Twitch a pourtant plus que jamais besoin de ses créateurs. En janvier dernier, elle annonçait supprimer 500 postes, soit plus d’un tiers de ses effectifs. Quelques mois avant, elle licenciait déjà 400 personnes. Il faut dire que son modèle économique patine.
Axé sur la publicité, les abonnements payants et les envois d’argent aux streamers sur lesquels la plateforme prélève une commission, le programme de rémunération des créateurs de contenus ne cesse d’évoluer. En 2022, Twitch avait annoncé qu’il prélèverait 50 % sur les revenus générés par les streamers stars, ce qui avait provoqué une levée de boucliers chez des créateurs parmi les plus appréciés, comme Zerator.
Twitch affiche désormais un cap clair : le partage des revenus est de 70 % pour les streamers, et 30 % pour la plateforme américaine. Ce qui est trop pour nombre d’entre eux. « C’est devenu impossible de vivre de Twitch, la plateforme est désormais beaucoup trop concurrentielle pour obtenir un salaire décent » assurait ainsi en juillet 2023 le streamer KC Necro au Lesoir.
Pour attirer plus de créateurs « inconnus » sur sa plateforme, mais aussi pour contrer ces départs, Twitch a élargi son programme de monétisation en revoyant ses critères d’éligibilité à la baisse, permettant à plus de streamers d’en bénéficier. « Les créateurs nous ont toujours demandé une meilleure rémunération. Nous essayons donc d’augmenter nos propres revenus pour que les streamers puissent avoir une plus grosse part du gâteau », glisse Mike Minton.
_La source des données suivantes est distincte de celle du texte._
(** * TwixT board logic (twixt.js): a shallow embedding and its properties

    The development follows the class [Board] of [twixt.js]: the peg map,
    the two barrier arrays, the four mutating operations and the two
    queries.  Every method is a function from a board to a new board and
    the returned boolean.

    Modelling choices.
    - Peg coordinates are integers ([Z]); the user interface only ever
      builds pegs from grid indices.
    - The peg map is keyed by the strings ["x_y"] that
      [_stringifyPegTuple] builds, as in the source; a missing key
      ([undefined] in the source) is [None].  Integers are printed in
      decimal, as the source prints them up to 2^53 - 1 in absolute value
      (beyond, it rounds the digits, and from 1e21 on it switches to
      exponent notation, far outside the board).  [parseInt] reads an
      optional sign and decimal digits and gives [None] for NaN; the white space and the [0x] prefix
      it also accepts never occur in a key.
    - Numbers that come out of a division are values of [JsNum.num]:
      a rational, one of the two infinities, or NaN, with the IEEE rules
      for the non-finite cases.  Finite arithmetic is exact.  On barriers
      of squared length 5 (all the barriers of a reachable board, see
      [reachable_barriers_ok]) the slopes are 2, -2, 1/2 and -1/2, the
      crossing abscissa is the rounded quotient of an exact numerator by
      1, 3/2, 5/2 or 4, and a crossing coordinate that is not an integer
      is at least 1/8 away from every integer; the comparisons of the
      source against integer coordinates then have the same outcome with
      doubles as with rationals.  On forged boards with other barriers the
      model is the exact reading of the formulas, which the doubles of the source need
      not follow: what is proved of the crossing test is stated for
      reachable boards. *)

From Stdlib Require Import ZArith QArith Lia Lqa List Bool Ascii.
From stdpp Require Import gmap list strings pretty.

Local Open Scope Z_scope.

(** ** Numbers produced by [/] *)

Module JsNum.

Inductive num : Type :=
| Fin (q : Q)
| PInf
| NInf
| NaN.

Definition of_Z (z : Z) : num := Fin (inject_Z z).

Definition Qltb (a b : Q) : bool := negb (Qle_bool b a).

Definition neg (a : num) : num :=
  match a with
  | Fin q => Fin (Qopp q)
  | PInf => NInf
  | NInf => PInf
  | NaN => NaN
  end.

Definition add (a b : num) : num :=
  match a, b with
  | Fin p, Fin q => Fin (Qplus p q)
  | NaN, _ | _, NaN => NaN
  | PInf, NInf | NInf, PInf => NaN
  | PInf, _ | _, PInf => PInf
  | NInf, _ | _, NInf => NInf
  end.

Definition sub (a b : num) : num := add a (neg b).

(** Sign of a rational: [Gt] positive, [Lt] negative, [Eq] zero. *)
Definition sgn (q : Q) : comparison := Qcompare q (inject_Z 0).

Definition scale_inf (s : comparison) (pos : bool) : num :=
  match s with
  | Eq => NaN
  | Gt => if pos then PInf else NInf
  | Lt => if pos then NInf else PInf
  end.

Definition mul (a b : num) : num :=
  match a, b with
  | Fin p, Fin q => Fin (Qmult p q)
  | NaN, _ | _, NaN => NaN
  | Fin p, PInf | PInf, Fin p => scale_inf (sgn p) true
  | Fin p, NInf | NInf, Fin p => scale_inf (sgn p) false
  | PInf, PInf | NInf, NInf => PInf
  | PInf, NInf | NInf, PInf => NInf
  end.

(** Division.  A zero divisor only arises in the source as the difference
    of two equal integers, which is the positive zero. *)
Definition div (a b : num) : num :=
  match a, b with
  | NaN, _ | _, NaN => NaN
  | Fin p, Fin q =>
      if Qeq_bool q (inject_Z 0) then scale_inf (sgn p) true
      else Fin (Qdiv p q)
  | Fin _, (PInf | NInf) => Fin (inject_Z 0)
  | PInf, Fin q => if Qltb q (inject_Z 0) then NInf else PInf
  | NInf, Fin q => if Qltb q (inject_Z 0) then PInf else NInf
  | (PInf | NInf), (PInf | NInf) => NaN
  end.

(** [a < b] *)
Definition lt (a b : num) : bool :=
  match a, b with
  | Fin p, Fin q => Qltb p q
  | NaN, _ | _, NaN => false
  | NInf, (Fin _ | PInf) => true
  | Fin _, PInf => true
  | _, _ => false
  end.

(** [a > b] *)
Definition gt (a b : num) : bool := lt b a.

(** [a === b] *)
Definition eq (a b : num) : bool :=
  match a, b with
  | Fin p, Fin q => Qeq_bool p q
  | PInf, PInf | NInf, NInf => true
  | _, _ => false
  end.

End JsNum.


(** [between(val, end1, end2)] *)
Definition between (val end1 end2 : JsNum.num) : bool :=
  (JsNum.lt end1 val && JsNum.lt val end2)
  || (JsNum.gt end1 val && JsNum.gt val end2).

(** ** The data model *)

(** [Player] enum *)
Inductive Player : Type :=
| R  (* red *)
| B  (* black *)
| X. (* none *)

#[global] Instance Player_eq_dec : EqDecision Player.
Proof. solve_decision. Defined.

(** [class Peg] *)
Record Peg : Type := mkPeg { px : Z; py : Z }.

#[global] Instance Peg_eq_dec : EqDecision Peg.
Proof. solve_decision. Defined.

(** The methods of [Peg]. *)
Module PegOps.

(** [get asTuple()] *)
Definition asTuple (p : Peg) : Z * Z := (px p, py p).

(** [equals(peg)] *)
Definition equals (p q : Peg) : bool :=
  (px p =? px q) && (py p =? py q).

(** [gt(peg)]: first by x, then by y. *)
Definition gt (p q : Peg) : bool :=
  if px p =? px q then py q <? py p else px q <? px p.

(** [lt(peg)]: first by x, then by y. *)
Definition lt (p q : Peg) : bool :=
  if px p =? px q then py p <? py q else px p <? px q.

End PegOps.

(** A barrier as the arrays store it: [[peg1, peg2]]. *)
Definition Barrier : Type := (Peg * Peg)%type.

(** [class Board]: the fields. *)
Record Board : Type := mkBoard {
  pegState : gmap string Player;
  redBarrierState : list Barrier;
  blackBarrierState : list Barrier
}.

(** [_stringifyPegTuple(tuple)]: the string ["x_y"]. *)
Definition _stringifyPegTuple (tuple : Z * Z) : string :=
  pretty (fst tuple) +:+ "_" +:+ pretty (snd tuple).

(** [str.split(sep)] for a separator of one character. *)
Fixpoint split_on (sep : ascii) (str : string) : list string :=
  match str with
  | EmptyString => [EmptyString]
  | String c rest =>
      if Ascii.eqb c sep then EmptyString :: split_on sep rest
      else match split_on sep rest with
           | piece :: pieces => String c piece :: pieces
           | [] => [String c EmptyString]
           end
  end.

(** Value of a decimal digit: the characters of codes 48 to 57. *)
Definition digit_of (c : ascii) : option N :=
  let code := N_of_ascii c in
  if (48 <=? code)%N && (code <=? 57)%N then Some (code - 48)%N else None.

(** The digits at the front of a string; [acc] is [None] until a digit has
    been read. *)
Fixpoint parse_digits (acc : option N) (str : string) : option N :=
  match str with
  | EmptyString => acc
  | String c rest =>
      match digit_of c with
      | Some d => parse_digits (Some (default 0 acc * 10 + d)%N) rest
      | None => acc
      end
  end.

(** [parseInt(str)]; [None] is NaN. *)
Definition parseInt (str : string) : option Z :=
  match str with
  | String "-" rest => (λ n, - Z.of_N n) <$> parse_digits None rest
  | String "+" rest => Z.of_N <$> parse_digits None rest
  | _ => Z.of_N <$> parse_digits None str
  end.

(** [_destringifyPegTuple(str)]: [parseInt] of the first two pieces; a
    missing piece is [undefined], whose [parseInt] is NaN. *)
Definition _destringifyPegTuple (str : string) : option Z * option Z :=
  let split := split_on "_" str in
  (split !! 0%nat ≫= parseInt, split !! 1%nat ≫= parseInt).

(** [_setPeg(tuple, val)] *)
Definition _setPeg (b : Board) (tuple : Z * Z) (val : Player) : Board :=
  mkBoard (<[_stringifyPegTuple tuple := val]> (pegState b))
          (redBarrierState b) (blackBarrierState b).

(** [getPeg(tuple)] *)
Definition getPeg (b : Board) (tuple : Z * Z) : option Player :=
  pegState b !! _stringifyPegTuple tuple.

(** The indices [1 .. 24] of the two [for] loops. *)
Definition indices : list Z := seqZ 1 24.

(** [constructor()] *)
Definition new_Board : Board :=
  let empty := mkBoard ∅ [] [] in
  let filled :=
    foldl (fun b i => foldl (fun b j => _setPeg b (i, j) X) b indices) empty indices in
  mkBoard (pegState filled) [] [].

(** [placePeg(peg, color)] *)
Definition placePeg (b : Board) (peg : Peg) (color : Player) : Board * bool :=
  if bool_decide (color = R) && ((px peg =? 1) || (px peg =? 24)) then (b, false)
  else if bool_decide (color = B) && ((py peg =? 1) || (py peg =? 24)) then (b, false)
  else if negb (bool_decide (getPeg b (PegOps.asTuple peg) = Some X)) then (b, false)
  else (_setPeg b (PegOps.asTuple peg) color, true).

(** Slope of the line through two pegs: [(q.y - p.y) / (q.x - p.x)]. *)
Definition slope (p q : Peg) : JsNum.num :=
  JsNum.div (JsNum.of_Z (py q - py p)) (JsNum.of_Z (px q - px p)).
Chaque mois, plus de 1,8 milliard d’heures de contenus sont diffusés sur Twitch, mais les frais pour assurer le bon fonctionnement du service sont très importants. La plateforme américaine mise donc plus que jamais sur la publicité, source de revenus importants. « Nous voulons que Twitch soit un bel environnement pour les annonceurs. En ce sens, le contenu sensible leur est signalé pour qu’ils puissent choisir où leur publicité sera diffusée », rappelle le service vidéo. Mais les coupures publicitaires, qui peuvent survenir à n’importe quel moment lors d’un direct, a longtemps été un point de crispation chez les spectateurs et les créateurs. Twitch le martèle pourtant : « la publicité est très importante pour les streamers ».
Autre écueil, « même si c’est plus facile qu’avant, il faut encore convaincre les annonceurs de faire des investissements sur Twitch », relève Arthur Kannas. Car lors des événements live, il y a beaucoup moins de contrôle. Twitch comporte donc toujours une petite part de risque pour l’image d’une marque, tout autant qu’elle « séduit car elle réunit le bénéfice de la télévision et les avantages des réseaux sociaux » grâce à son interactivité. L’arrivée, depuis avril, de la publicité sur la plateforme vidéo Amazon Prime pourrait ouvrir la voie à des offres couplées pour les marques. De quoi, peut-être, lever leurs réserves.